## PROVIDED RECORDS
####

Definition rewrite_action_queue_target (original new : ref)
    (s : CombatState) : CombatState :=
  set_action_queue
    (foldl (rewrite_step original new) (_action_queue s)
           (seq 0 (length (_action_queue s)))) s.

(** [action.user is monster or action.target is monster]. *)
Definition refers_to (monster : ref) (action : EnqueuedAction) : bool :=
  bool_decide (user action = Some (UMonster monster))
  || bool_decide (target action = monster).

(** The second loop of [remove_monster_actions_from_queue]. *)
Fixpoint remove_each (to_remove : list EnqueuedAction)
    (queue : list EnqueuedAction) : result (list EnqueuedAction) :=
  match to_remove with
  | [] => Ok queue
  | action :: rest => queue ← Py.remove action queue; remove_each rest queue
  end.

(** [remove_monster_actions_from_queue(monster)]: the actions to remove
    are collected in a [set] and each member is removed once with
    [list.remove]. *)
Definition remove_monster_actions_from_queue (monster : ref)
    (s : CombatState) : result CombatState :=
  let to_remove : gset EnqueuedAction :=
    foldl (fun acc action =>
             if refers_to monster action then acc ∪ {[action]} else acc)
          ∅ (_action_queue s) in
  queue ← remove_each (elements to_remove) (_action_queue s);
  Ok (set_action_queue queue s).

(** *** Performing an action *)

(** The message key of the type effectiveness in [perform_action]. *)
Definition element_damage_key (s : CombatState) (technique : ref)
    (result_tech : TechEffectResult) : option string :=
  if decide (Technique.range (techniques s technique) <> "special")
  then dict_get MULT_MAP (Float (element_multiplier result_tech))
  else None.

(** The status check [user.status[0].use(user)] of the call sites. *)
Definition use_first_status (phase : string) (monster : ref)
    (s : CombatState) : option CondEffectResult * CombatState :=
  match Monster.status (monsters s monster) with
  | c :: _ =>
      let s := update_condition c (Condition.set_phase phase) s in
      let '(r, s) := condition_use c monster s in
      (Some r, s)
  | [] => (None, s)
  end.

(** [perform_action(user, technique, target)], on the combat state; the
    messages, sounds and sprites it schedules are left out. *)
Definition perform_action (user : option user_ref)
    (technique : option payload_ref) (target : ref) (s : CombatState)
    : CombatState :=
  let s :=
    match technique, user with
    | Some (PTechnique t), Some (UMonster u) =>
        let s := update_technique t technique_advance_round s in
        let '(result_tech, s) := technique_use t u target s in
        let s :=
          match _captured_mon s with
          | Some c =>
              if negb (_captured s) && bool_decide (c = u)
              then set_captured_mon None s else s
          | None => s
          end in
        let '(result_status, s) :=
          use_first_status "perform_action_tech" u s in
        let s :=
          match result_status with
          | Some r =>
              match cond_condition r with
              | Some c => apply_status u c s
              | None => s
              end
          | None => s
          end in
        if should_tackle result_tech then
          set_damage_map
            (fun d => <[target := default ∅ (d !! target) ∪ {[u]}]> d) s
        else s
    | _, _ => s
    end in
  let s :=
    match technique, user with
    | Some (PItem i), Some (UNPC p) => item_use i p target s
    | _, _ => s
    end in
  match technique with
  | Some (PCondition c) =>
      let s := update_condition c
                 (Condition.set_phase "perform_action_status") s in
      let s := update_condition c condition_advance_round s in
      (condition_use c target s).2
  | _ => s
  end.

(** [handle_action_queue()]: the follow-up tasks it schedules run
    later. *)
Definition handle_action_queue (s : CombatState) : result CombatState :=
  match _action_queue s with
  | [] => Ok s
  | _ =>
      '(action, queue) ← pop (_action_queue s);
      Ok (perform_action (user action) (technique action) (target action)
                         (set_action_queue queue s))
  end.

(** *** Fainting *)

(** [a // b] on integers. *)
Definition floordiv (a b : Z) : result Z :=
  if decide (b = 0) then Raise ZeroDivisionError else Ok (a / b).

(** The body of the loop over the contributors in [faint_monster]. *)
Definition award (awarded_exp awarded_mon : Z) (s : CombatState)
    (winners : ref) : CombatState :=
  let s := set_level_before (Monster.level (monsters s winners)) s in
  let s := update_monster winners
             (fun w => give_experience w awarded_exp) s in
  let s := set_level_after (Monster.level (monsters s winners)) s in
  let s := if is_trainer_battle s
           then set_prize (_prize s + awarded_mon) s else s in
  if bool_decide (_level_before s <> _level_after s) then
    let diff := _level_after s - _level_before s in
    if bool_decide (winners ∈ NPC.monsters (npcs s (players s).1))
    then update_monster winners (fun w => check_moves w diff) s
    else s
  else s.

(** The first statements of [faint_monster(monster)]: a fresh [faint]
    condition is loaded, the health is zeroed, the turn counter of the
    first status is reset and the status list is replaced. *)
Definition mark_fainted (monster : ref) (s : CombatState) : CombatState :=
  let faint := next_condition s in
  let s := set_conditions (fun h => <[faint := condition_db "faint"]> h)
                          Pos.succ s in
  let s := update_monster monster (Monster.set_current_hp 0) s in
  let s :=
    match Monster.status (monsters s monster) with
    | c :: _ => update_condition c (Condition.set_nr_turn 0) s
    | [] => s
    end in
  update_monster monster (Monster.set_status [faint]) s.

(** [faint_monster(monster)]. *)
Definition faint_monster (monster : ref) (s : CombatState)
    : result CombatState :=
  let s := mark_fainted monster s in
  match _damage_map s !! monster with
  | Some contributors =>
      let mon := monsters s monster in
      q ← floordiv (Monster.total_experience mon)
                   (Monster.level mon * Z.of_nat (size contributors));
      let awarded_exp := q * Monster.experience_modifier mon in
      let awarded_mon := Monster.level mon * Monster.money_modifier mon in
      let s := foldl (award awarded_exp awarded_mon) s
                     (elements contributors) in
      Ok (set_damage_map (delete monster) s)
  | None => Ok s
  end.

(** The body of [check_party_hp] for one monster in play. *)
Definition check_monster_hp (s : CombatState) (monster : ref)
    : result CombatState :=
  let s := (use_first_status "check_party_hp" monster s).2 in
  if bool_decide (Monster.current_hp (monsters s monster) <= 0)
     && negb (has_status s monster "faint")
  then
    s ← remove_monster_actions_from_queue monster s;
    faint_monster monster s
  else Ok s.

Fixpoint check_monsters_hp (party : list ref) (s : CombatState)
    : result CombatState :=
  match party with
  | [] => Ok s
  | monster :: party' =>
      s ← check_monster_hp s monster; check_monsters_hp party' s
  end.

(** [check_party_hp()]. *)
Definition check_party_hp (s : CombatState) : result CombatState :=
  check_monsters_hp (active_monsters s) s.

End State.
End Combat.

(** ** [tuxemon/ai.py] *)

Module AI.

(** The fields [__init__] sets beside [combat]: the combat state itself is
    shared with the caller and threaded through the methods. *)
Record t := {
  human : ref;
  user : ref;
  monster : ref;
  opponents : list ref;
}.

Section Decision.
Context `{Collaborators}.

(** [max(l)]. *)
Definition py_max (l : list Z) : result Z :=
  match l with
  | [] => Raise ValueError
  | x :: l' => Ok (foldl Z.max x l')
  end.

(** [check_strongest()]: the comprehension evaluates [max] once per
    member of the roster, and [strongest[0]] fails on an empty list. *)
Definition check_strongest (self : t) (s : CombatState) : result bool :=
  let roster := NPC.monsters (npcs s (user self)) in
  let level m := Monster.level (monsters s m) in
  strongest ←
    mapM (fun m => top ← py_max (level <$> roster);
                   Ok (m, bool_decide (level m = top))) roster;
  match filter (fun x => x.2 = true) strongest with
  | [] => Raise IndexError
  | (strong, _) :: _ => Ok (bool_decide (level strong = level (monster self)))
  end.

(** [need_potion()]. *)
Definition need_potion (self : t) (s : CombatState) : result bool :=
  let m := monsters s (monster self) in
  if bool_decide (Monster.current_hp m > 1) then
    x ← mul_int_float (Monster.hp m) f_0_15;
    r ← round x;
    Ok (bool_decide (Monster.current_hp m <= r))
  else Ok false.

(** [action_item(item)]. *)
Definition action_item (self : t) (item : ref) (s : CombatState)
    : CombatState :=
  Combat.enqueue_action (Some (UNPC (user self))) (Some (PItem item))
                        (monster self) s.

(** [action_tech(technique, target)]. *)
Definition action_tech (self : t) (technique target : ref)
    (s : CombatState) : CombatState :=
  let s := update_npc (human self)
             (NPC.set_game_variable "action_tech"
                (GStr (Technique.slug (techniques s technique)))) s in
  let technique := pre_checking s (monster self) technique target in
  Combat.enqueue_action (Some (UMonster (monster self)))
                        (Some (PTechnique technique)) target s.

(** The candidates [actions] of [track_next_use()]. *)
Definition candidate_actions (self : t) (s : CombatState)
    : list (ref * ref) :=
  let m := monsters s (monster self) in
  mov ← slice_from_neg (Monster.max_moves m) (Monster.moves m);
  if bool_decide (Technique.next_use (techniques s mov) <= 0) then
    opponent ← opponents self;
    if validate s mov opponent then [(mov, opponent)] else []
  else [].

(** [track_next_use()]: the pair chosen, and the state, which holds the
    skip technique when one was created. *)
Definition track_next_use (self : t) (s : CombatState)
    : result (ref * ref * CombatState) :=
  let actions := candidate_actions self s in
  match actions with
  | [] =>
      let skip := next_technique s in
      let s := set_techniques (fun h => <[skip := technique_db "skip"]> h)
                              Pos.succ s in
      target ← choice randbelow (opponents self);
      Ok (skip, target, s)
  | _ =>
      '(technique, target) ← choice randbelow actions;
      Ok (technique, target, s)
  end.

(** The loop over [self.user.items] in [make_decision_trainer()]. *)
Fixpoint use_potions (self : t) (todo : list ref) (s : CombatState)
    : result CombatState :=
  match todo with
  | [] => Ok s
  | itm :: todo' =>
      if decide (Item.category (items s itm) = potion) then
        needed ← need_potion self s;
        use_potions self todo'
          (if needed : bool then action_item self itm s else s)
      else use_potions self todo' s
  end.

(** [make_decision_trainer()]. *)
Definition make_decision_trainer (self : t) (s : CombatState)
    : result CombatState :=
  strongest ← check_strongest self s;
  s ← (if strongest : bool then
         if bool_decide (0 < length (NPC.items (npcs s (user self))))%nat
         then use_potions self (NPC.items (npcs s (user self))) s
         else Ok s
       else Ok s);
  '(technique, target, s) ← track_next_use self s;
  Ok (action_tech self technique target s).

(** [make_decision_wild()]. *)
Definition make_decision_wild (self : t) (s : CombatState)
    : result CombatState :=
  '(technique, target, s) ← track_next_use self s;
  Ok (action_tech self technique target s).

(** [AI(combat, monster)]. *)
Definition init (monster : ref) (combat : CombatState)
    : result CombatState :=
  let self := {| human := (players combat).1;
                 user := (players combat).2;
                 monster := monster;
                 opponents := in_play combat (players combat).1 |} in
  if is_trainer_battle combat then make_decision_trainer self combat
  else make_decision_wild self combat.

End Decision.
End AI.

(** ** Scenarios

    Concrete collaborators and combat states on which the properties are
    exercised. *)

Module Scenario.

Definition a_technique (slug sort : string) : Technique.t :=
  {| Technique.slug := slug; Technique.sort := sort;
     Technique.range := "melee"; Technique.accuracy := f_1_0;
     Technique.next_use := 0; Technique.hit := false |}.

Definition a_condition (slug : string) : Condition.t :=
  {| Condition.slug := slug; Condition.sort := "meta";
     Condition.nr_turn := 0; Condition.phase := None |}.

Definition a_monster (level current_hp hp : Z) : Monster.t :=
  {| Monster.level := level; Monster.current_hp := current_hp;
     Monster.hp := hp; Monster.total_experience := 1000;
     Monster.experience_modifier := 1; Monster.money_modifier := 1;
     Monster.moves := [1%positive]; Monster.max_moves := 4;
     Monster.status := [] |}.

Definition a_trainer (roster bag : list ref) (human : bool) : NPC.t :=
  {| NPC.monsters := roster; NPC.items := bag; NPC.max_position := 1;
     NPC.isplayer := human; NPC.game_variables := ∅ |}.

Definition no_effect : TechEffectResult :=
  {| damage := 0; element_multiplier := f_1_0; should_tackle := false;
     success := false; extra := None |}.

####

## WHAT IS EXPECTED
Would you count the lines in the data that contain the word "winners" and state only the number?

## ANSWER BOX
6